Another change proposed is that PEPFAR funds go to governments rather than, primarily, to NGOs. While it's true that NGOs may not have done very well in many cases, I'm not sure about the wisdom of handing large amounts of money to governments. Kenya has had a particularly bad history when it comes to administrating large amounts of money intended for HIV treatment, care and prevention (or any kind of funding). Time and time again, investigations have found administration of funds wanting, only for the money to flow in again once the row has died down. PEPFAR recently announced a doubling in Aids funding, amounting to 2.7 billion dollars over the next five years.(A Ugandan writer also worries about these changes ito PEPFAR.)

Disbursements of US aid for HIV don't relate to a country's need. The HIV epidemic in Kenya is by no means the worst in Africa, even in Sub-Saharan Africa but they are one of the top recipients of funding. No, disbursements seem to depend more on how cozy a country's relationship is with the US and for Kenya, the relationship has been very cozy since independence. Perhaps questions about how much of that money actually benefits people with HIV are irrelevant to PEPFAR, as long as cozy relationships remain, who knows? But let's hope the changes take place and my fears are not realised.

allvoices

Friday, November 13, 2009

Did Someone Say 'Final Solution'?

I have read various articles about the proposal to carry out a 'gay census' in Kenya. But none of them shed any light on why the Kenyan government should suddenly be interested in identifying some of those most at risk of being infected with and of transmitting HIV. The best way to make gay people feel they are not being singled out is to make HIV and sexual health services available to all, without prejudice.

In fact, the proposal is not just to single out men who have sex with men (MSM). The proposal also aims to identify commercial sex workers (CSW) and intravenous drug users (IDU). That's hardly going to make members of these groups feel any better. They all have several things in common: they are all doing something considered to be illegal. They are also the subject of prejudice, discrimination and condemnation by political and religious leaders.

Men who have sex with men, commercial sex workers and intravenous drug users need access to sexual health services. They also need access to more general health services, the protection of the law from persecution by members of the public and by the police. But programmes involving what is often referred to as 'harm reduction' are not popular in Kenya. The possibility of decriminalising sex between people of the same gender, commercial sex work or even intravenous drug use is not even being discussed right now.
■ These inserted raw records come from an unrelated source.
(** C3, amended.  The stabilizer is evaluated in the frames in which a hand
    is detected and read.  There, a candidate direction that differs from
    [last_gesture] becomes [last_gesture], and the direction of the frame,
    in the same evaluation; a frame without a candidate while a direction
    is held takes the held direction as its own.  So a hand that shows
    [left], a hand that shows nothing and another hand that shows [left]
    hold [left] after each of the three frames, send [left] or nothing in
    each of them, never another key, and send [left] in all three when each
    comes more than the cooldown after the one before.  A frame without a
    hand is not such an evaluation: it sends nothing and leaves the state
    as it is. *)
Theorem hysteresis_with_hand (cfg : Config) (atan2_degrees : Q -> Q -> Q) :
  (forall (d : Action) (now1 now2 : Q) (s : State),
     last_gesture s <> Some d ->
     last_gesture (state_of (stabilize cfg (Some d) now1 now2 s)) = Some d /\
     held_of (stabilize cfg (Some d) now1 now2 s) = Some d) /\
  (forall (g : Action) (now1 now2 : Q) (s : State),
     last_gesture s = Some g ->
     held_of (stabilize cfg None now1 now2 s) = Some g /\
     last_gesture (state_of (stabilize cfg None now1 now2 s)) = Some g) /\
  (forall (s : State) (t1 t2 t3 : Q),
     map fst (snd (run_directions cfg
                     [(Some left, t1); (None, t2); (Some left, t3)] s)) =
     [Some left; Some left; Some left]) /\
  (forall (l1 l2 l3 : Landmarks) (t1 t2 t3 : Q) (s : State),
     shows_direction cfg atan2_degrees l1 left ->
     neutral_hand cfg atan2_degrees l2 ->
     shows_direction cfg atan2_degrees l3 left ->
     let r1 := process_frame cfg atan2_degrees (Some l1) t1 t1 s in
     let r2 := process_frame cfg atan2_degrees (Some l2) t2 t2 (fst r1) in
     let r3 := process_frame cfg atan2_degrees (Some l3) t3 t3 (fst r2) in
     (last_gesture (fst r1) = Some left /\
      last_gesture (fst r2) = Some left /\
      last_gesture (fst r3) = Some left) /\
     ((snd r1 = Some left \/ snd r1 = None) /\
      (snd r2 = Some left \/ snd r2 = None) /\
      (snd r3 = Some left \/ snd r3 = None)) /\
     (spaced (COOLDOWN_SECONDS cfg) (sent_at (last_sent s) left) [t1; t2; t3] ->
      snd r1 = Some left /\ snd r2 = Some left /\ snd r3 = Some left)) /\
  (forall (now1 now2 : Q) (s : State),
     process_frame cfg atan2_degrees None now1 now2 s = (s, None)).
Proof.
  split; [intros d now1 now2 s _; apply stabilize_adopts |].
  split; [intros g now1 now2 s H; now apply stabilize_sticks |].
  split; [intros s t1 t2 t3; apply run_directions_left_none_left |].
  split; [| reflexivity].
  intros l1 l2 l3 t1 t2 t3 s H1 H2 H3 r1 r2 r3.
  assert (E1 : r1 = (state_of (stabilize cfg (Some left) t1 t1 s),
                     action_of (stabilize cfg (Some left) t1 t1 s)))
    by (subst r1; now apply process_frame_shows).
  destruct (stabilize_outcome cfg left t1 t1 s) as (G1 & A1 & L1).
  assert (Hg1 : last_gesture (fst r1) = Some left) by now rewrite E1.
  assert (E2 : r2 = (state_of (stabilize cfg (Some left) t2 t2 (fst r1)),
                     action_of (stabilize cfg (Some left) t2 t2 (fst r1))))
    by (subst r2; now apply process_frame_neutral).
  destruct (stabilize_outcome cfg left t2 t2 (fst r1)) as (G2 & A2 & L2).
  assert (E3 : r3 = (state_of (stabilize cfg (Some left) t3 t3 (fst r2)),
                     action_of (stabilize cfg (Some left) t3 t3 (fst r2))))
    by (subst r3; now apply process_frame_shows).
  destruct (stabilize_outcome cfg left t3 t3 (fst r2)) as (G3 & A3 & L3).
  clearbody r1 r2 r3.
  split; [| split].
  - rewrite E2, E3. cbn [fst]. auto.
  - rewrite E1, E2, E3. cbn [snd]. auto.
  - intros (S1 & S2 & S3 & _).
    assert (R1 : snd r1 = Some left)
      by (rewrite E1; cbn [snd]; apply L1; [lra | exact S1]).
    assert (T1 : sent_at (last_sent (fst r1)) left = t1).
    { rewrite E1 in R1 |- *. cbn [fst snd] in *.
      now apply stabilize_emission in R1. }
    assert (R2 : snd r2 = Some left)
      by (rewrite E2; cbn [snd]; apply L2; [lra | now rewrite T1]).
    assert (T2 : sent_at (last_sent (fst r2)) left = t2).
    { rewrite E2 in R2 |- *. cbn [fst snd] in *.
      now apply stabilize_emission in R2. }
    assert (R3 : snd r3 = Some left)
      by (rewrite E3; cbn [snd]; apply L3; [lra | now rewrite T2]).
    auto.
Qed.

Lemma hysteresis_with_hand_witness :
  shows_direction source_config axis_atan2_degrees pointing_left left /\
  neutral_hand source_config axis_atan2_degrees short_fingers /\
  spaced (COOLDOWN_SECONDS source_config)
    (sent_at (last_sent holding_left) left) [1; 2; 3]%Q /\
  snd (process_frame source_config axis_atan2_degrees (Some short_fingers) 2 2
         (fst (process_frame source_config axis_atan2_degrees
                 (Some pointing_left) 1 1 holding_left))) = Some left.
Proof.
  assert (H1 : shows_direction source_config axis_atan2_degrees
                 pointing_left left)
    by (exists (Angle 180); split; vm_compute; reflexivity).
  assert (H2 : neutral_hand source_config axis_atan2_degrees short_fingers)
    by (exists Ambiguous; split; vm_compute; reflexivity).
  assert (Hsp : spaced (COOLDOWN_SECONDS source_config)
                  (sent_at (last_sent holding_left) left) [1; 2; 3]%Q)
    by (simpl; repeat split; reflexivity).
  split; [exact H1 | split; [exact H2 | split; [exact Hsp |]]].
  destruct (hysteresis_with_hand source_config axis_atan2_degrees)
    as (_ & _ & _ & Hrun & _).
  destruct (Hrun pointing_left short_fingers pointing_left 1%Q 2%Q 3%Q
              holding_left H1 H2 H1) as (_ & _ & Hsend).
  destruct (Hsend Hsp) as (_ & R2 & _). exact R2.
Defined.

(** C10.  Once [last_gesture] holds an action, no run of frames, with or
    without a hand, readable or not, brings it back to [None].  A run of
    any length of neutral hands, at whatever clock readings, keeps the held
    action and sends it exactly at the frames that come more than the
    cooldown after the last time it was sent, and nothing at the others;
    after such a run, the next neutral hand that comes more than the
    cooldown after the last emission sends it again.  In particular, when
    every frame comes more than the cooldown after the one before, every
    frame sends it. *)
Theorem sticky_forever (cfg : Config) (atan2_degrees : Q -> Q -> Q) :
  (forall (frames : list Frame) (s : State),
     last_gesture s <> None ->
     last_gesture (fst (run_frames cfg atan2_degrees frames s)) <> None) /\
  (forall (a : Action) (fs : list (Landmarks * Q)) (s : State),
     last_gesture s = Some a ->
     Forall (fun lt => neutral_hand cfg atan2_degrees (fst lt)) fs ->
     last_gesture (fst (run_frames cfg atan2_degrees (map hand_frame fs) s))
       = Some a /\
     snd (run_frames cfg atan2_degrees (map hand_frame fs) s) =
       map (resend a)
         (resend_times (COOLDOWN_SECONDS cfg) (sent_at (last_sent s) a)
            (map snd fs))) /\
  (forall (a : Action) (fs : list (Landmarks * Q)) (s : State)
          (l : Landmarks) (t : Q),
     last_gesture s = Some a ->
     Forall (fun lt => neutral_hand cfg atan2_degrees (fst lt)) fs ->
     neutral_hand cfg atan2_degrees l ->
     let s' := fst (run_frames cfg atan2_degrees (map hand_frame fs) s) in
     (COOLDOWN_SECONDS cfg < t - sent_at (last_sent s') a)%Q ->
     snd (process_frame cfg atan2_degrees (Some l) t t s') = Some a) /\
  (forall (a : Action) (fs : list (Landmarks * Q)) (s : State),
     last_gesture s = Some a ->
     Forall (fun lt => neutral_hand cfg atan2_degrees (fst lt)) fs ->
     spaced (COOLDOWN_SECONDS cfg) (sent_at (last_sent s) a) (map snd fs) ->
     last_gesture (fst (run_frames cfg atan2_degrees (map hand_frame fs) s))
       = Some a /\
     snd (run_frames cfg atan2_degrees (map hand_frame fs) s) =
       map (fun _ => Some a) fs).
Proof.
  split; [| split; [| split]].
  - intros frames s H. now apply run_frames_keeps_gesture.
  - intros a fs s Hs Hall. now apply neutral_run_schedule.
  - intros a fs s l t Hs Hall Hl s' Hcd.
    assert (Hs' : last_gesture s' = Some a)
      by (subst s'; now apply neutral_run_schedule).
    now rewrite (neutral_frame_resends cfg atan2_degrees l a t s' Hl Hs' Hcd).
  - intros a fs s Hs Hall Hsp. now apply neutral_run_resends.
Qed.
So what strikes me as most suspicious about the call to carry out this gay census, or census of people who are most at risk from HIV, is that it is being funded by the President's Emergency Plan for Aids Relief (PEPFAR). PEPFAR has always been vehemently opposed to harm reduction measures, such as the use of condoms, needle exchange programmes and other activities that are known to help reduce the spread of HIV and other diseases.

Why would PEPFAR now be interested in funding this particular approach? Are we supposed to believe that the initiative has changed to such an extent that harm reduction is no longer refused funding? And are we also supposed to believe that the Kenyan government has completely reconsidered its earlier views on gay sex, commercial sex work and intravenous drug use?

I suspect the motives behind PEPFAR's decision to fund any kind of 'survey' of some of the most vulnerable people in the country. I suspect the Kenyan government's motives, too. I have heard rumours that a number of powerful people in the US are not completely unrelated to Uganda's current discussions of an effective pogrom against gay people. This is not the way to reduce HIV transmission and it will have numerous other human rights consequences.

Unless many other things are in place that guarantee the safety of people affected by this proposed 'survey', and that will include people who don't actually fall into any of the targeted groups, the whole thing should be abandoned immediately.